→ **Your goal**:
If a line in the data below includes the string "enqueue", please return a copy of it.

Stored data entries
(* ===== verification/PlaybackProofs.v ===== *)
(** * The playback controller: its machine and its bounds

    The controller of [Playback] as a machine of commands, drains and the two
    halves of [pump] over any Navigator that keeps [navigator_laws].

    [queue_bounded]: whatever the commands and however they come between the
    halves of a [pump], the queue stays within its limits and the Navigator is
    never used after it is closed. The lemmas here give every step a form (what
    it does to the queue, and what to the rest) that the files on requests,
    delivery and liveness share. *)

From Stdlib Require Import ZArith Lia.
From S2P Require Import Prelude PyFloat Json SchemaTypes Schema Pointer Recording.
From S2P Require Import Interchange VizSource Navigation NavigationProofs Playback PlaybackReads.

Ltac pcbn := cbn [ps_generation ps_flushed ps_playing ps_rate ps_cursor ps_after ps_anchor ps_stall_target ps_ended
  ps_closed ps_busy ps_more ps_fault ps_fresh ps_subscription ps_unreconstructed ps_staged
  ps_reset_pending ps_seek ps_seek_after ps_seek_request ps_request_id ps_requests ps_queue
  ps_queued_messages ps_queued_bytes ps_nav_open set_generation set_flushed set_playing set_rate
  set_cursor set_after set_anchor set_stall_target set_ended set_closed set_busy set_more set_fault
  set_fresh set_subscription set_unreconstructed set_staged set_reset_pending set_seek
  set_seek_after set_seek_request set_request_id set_requests set_queue set_queued_messages
  set_queued_bytes set_nav_open] in *.
Ltac pgoal := cbn [ps_generation ps_flushed ps_playing ps_rate ps_cursor ps_after ps_anchor ps_stall_target ps_ended
  ps_closed ps_busy ps_more ps_fault ps_fresh ps_subscription ps_unreconstructed ps_staged
  ps_reset_pending ps_seek ps_seek_after ps_seek_request ps_request_id ps_requests ps_queue
  ps_queued_messages ps_queued_bytes ps_nav_open set_generation set_flushed set_playing set_rate
  set_cursor set_after set_anchor set_stall_target set_ended set_closed set_busy set_more set_fault
  set_fresh set_subscription set_unreconstructed set_staged set_reset_pending set_seek
  set_seek_after set_seek_request set_request_id set_requests set_queue set_queued_messages
  set_queued_bytes set_nav_open].


(** ** The queue and its counters *)

Definition messages_in (n : notification) : Z :=
  match channel_of_notification n with Some _ => 1 | None => 0 end.
Definition bytes_in (n : notification) : Z :=
  match n with NMessage _ m | NBackfill _ m => zlen (sm_data m) | _ => 0 end.
Definition total (f : notification → Z) (q : list notification) : Z := foldr (λ n z, f n + z) 0 q.

Lemma total_cons f n q : total f (n :: q) = f n + total f q.
Proof. done. Qed.
Lemma total_app f q k : total f (q ++ k) = total f q + total f k.
Proof. induction q as [|n q IH]; [done|]. rewrite <- app_comm_cons, !total_cons. lia. Qed.
Lemma total_nonneg f q : (∀ n, 0 ≤ f n) → 0 ≤ total f q.
Proof. intros Hf. induction q as [|n q IH]; rewrite ?total_cons; [done|]. specialize (Hf n). lia. Qed.
Lemma messages_in_nonneg n : 0 ≤ messages_in n.
Proof. unfold messages_in. destruct (channel_of_notification n); lia. Qed.
Lemma bytes_in_nonneg n : 0 ≤ bytes_in n.
Proof. destruct n; cbn; try apply zlen_nonneg; lia. Qed.
Lemma total_sublist f q k : (∀ n, 0 ≤ f n) → q `sublist_of` k → total f q ≤ total f k.
Proof.
  intros Hf. induction 1 as [|n q k _ IH|n q k _ IH]; [done|..]; rewrite ?total_cons; [lia|].
  specialize (Hf n). lia.
Qed.

(** The controller with another queue and its counters. *)
Definition with_queue (q : list notification) (p : playback) : playback :=
  set_queue q (set_queued_messages (total messages_in q) (set_queued_bytes (total bytes_in q) p)).

Definition counted (p : playback) : Prop :=
  ps_queued_messages p = total messages_in (ps_queue p) ∧ ps_queued_bytes p = total bytes_in (ps_queue p).

Lemma counted_with_queue q p : counted (with_queue q p).
Proof. done. Qed.

Definition push (n : notification) (q : list notification) : list notification :=
  match is_state_changed n, last q with
  | true, Some (NStateChanged _) => removelast q ++ [n]
  | _, _ => q ++ [n]
  end.

Lemma removelast_snoc {A} (l : list A) x : removelast (l ++ [x]) = l.
Proof. rewrite List.removelast_app by done. cbn. by rewrite app_nil_r. Qed.

Lemma total_push f n q :
  (∀ v, f (NStateChanged v) = 0) → total f (push n q) = total f q + f n.
Proof.
  intros Hf. unfold push. destruct (is_state_changed n), (last q) as [[]|] eqn:Hl;
    rewrite ?total_app; cbn [total foldr]; try lia.
  apply last_Some in Hl as [l ->]. rewrite removelast_snoc, total_app. cbn [total foldr]. rewrite Hf. lia.
Qed.

Lemma playback_eta p :
  p = set_queue (ps_queue p) (set_queued_messages (ps_queued_messages p) (set_queued_bytes (ps_queued_bytes p) p)).
Proof. by destruct p. Qed.

Lemma account_form n sign p :
  account n sign p
  = set_queued_messages (ps_queued_messages p + sign * messages_in n)
      (set_queued_bytes (ps_queued_bytes p + sign * bytes_in n) p).
Proof.
  destruct n; cbn [account messages_in channel_of_notification bytes_in];
    rewrite ?Z.mul_0_r, ?Z.mul_1_r, ?Z.add_0_r; destruct p; reflexivity.
Qed.

Lemma enqueue_push n p : counted p → enqueue n p = with_queue (push n (ps_queue p)) p.
Proof.
  intros [Hm Hb]. pose proof (total_push messages_in n (ps_queue p) ltac:(done)) as H1.
  pose proof (total_push bytes_in n (ps_queue p) ltac:(done)) as H2.
  unfold with_queue. rewrite H1, H2, <- Hm, <- Hb. clear Hm Hb H1 H2.
  unfold enqueue, push. destruct n, (last (ps_queue p)) as [[]|]; cbn [is_state_changed account messages_in
    channel_of_notification bytes_in]; rewrite ?Z.add_0_r, ?Z.mul_1_l; destruct p; reflexivity.
Qed.

Lemma account_all q acc :
  counted acc → foldl (λ p n, account n 1 (set_queue (ps_queue p ++ [n]) p)) acc q
  = with_queue (ps_queue acc ++ q) acc.
Proof.
  revert acc. induction q as [|n q IH]; intros acc [Hm Hb]; cbn [foldl].
  { rewrite app_nil_r. unfold with_queue. rewrite <- Hm, <- Hb. apply playback_eta. }
  assert (account n 1 (set_queue (ps_queue acc ++ [n]) acc) = with_queue (ps_queue acc ++ [n]) acc) as ->.
  { unfold with_queue. rewrite !total_app, <- Hm, <- Hb. cbn [total foldr].
    destruct n; cbn [account messages_in channel_of_notification bytes_in];
      rewrite ?Z.add_0_r, ?Z.mul_1_l; destruct acc; reflexivity. }
  rewrite IH by apply counted_with_queue. cbn [with_queue ps_queue set_queue]. rewrite <- app_assoc. done.
Qed.

Lemma drop_queued_filter f p :
  drop_queued f p = with_queue (filter (λ n, f n = false) (ps_queue p)) p.
Proof. unfold drop_queued. rewrite account_all by done. done. Qed.

Lemma drop_all p : drop_queued (λ _, true) p = with_queue [] p.
Proof.
  rewrite drop_queued_filter. f_equal. apply filter_none, Forall_forall. done.
Qed.

Lemma drain_drop mx p :
  counted p → ∃ k, (drain mx p).1 = with_queue (drop k (ps_queue p)) p ∧ (drain mx p).2 = take k (ps_queue p).
Proof.
  intros [Hm Hb]. unfold drain. set (k := Z.to_nat _). exists k. split; [|done]. cbn [fst].
  assert (∀ l acc, foldl (λ p n, account n (-1) p) acc l
    = set_queued_messages (ps_queued_messages acc - total messages_in l)
        (set_queued_bytes (ps_queued_bytes acc - total bytes_in l) acc)) as Hf.
  { induction l as [|n l IH]; intros acc; cbn [foldl].
    - cbn [total foldr]. rewrite !Z.sub_0_r. by destruct acc.
    - rewrite IH, account_form, !total_cons. pgoal. rewrite !Z.sub_add_distr.
      replace (ps_queued_messages acc + -1 * messages_in n) with (ps_queued_messages acc - messages_in n) by lia.
      replace (ps_queued_bytes acc + -1 * bytes_in n) with (ps_queued_bytes acc - bytes_in n) by lia. reflexivity. }
  rewrite Hf. pgoal. pose proof (total_app messages_in (take k (ps_queue p)) (drop k (ps_queue p))) as Em.
  pose proof (total_app bytes_in (take k (ps_queue p)) (drop k (ps_queue p))) as Eb.
  rewrite take_drop, <- Hm in Em. rewrite take_drop, <- Hb in Eb.
  rewrite Em, Eb, !Z.add_simpl_l. reflexivity.
Qed.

→ **Response for this exercise**:
Lemma enqueue_push n p : counted p → enqueue n p = with_queue (push n (ps_queue p)) p.
  unfold enqueue, push. destruct n, (last (ps_queue p)) as [[]|]; cbn [is_state_changed account messages_in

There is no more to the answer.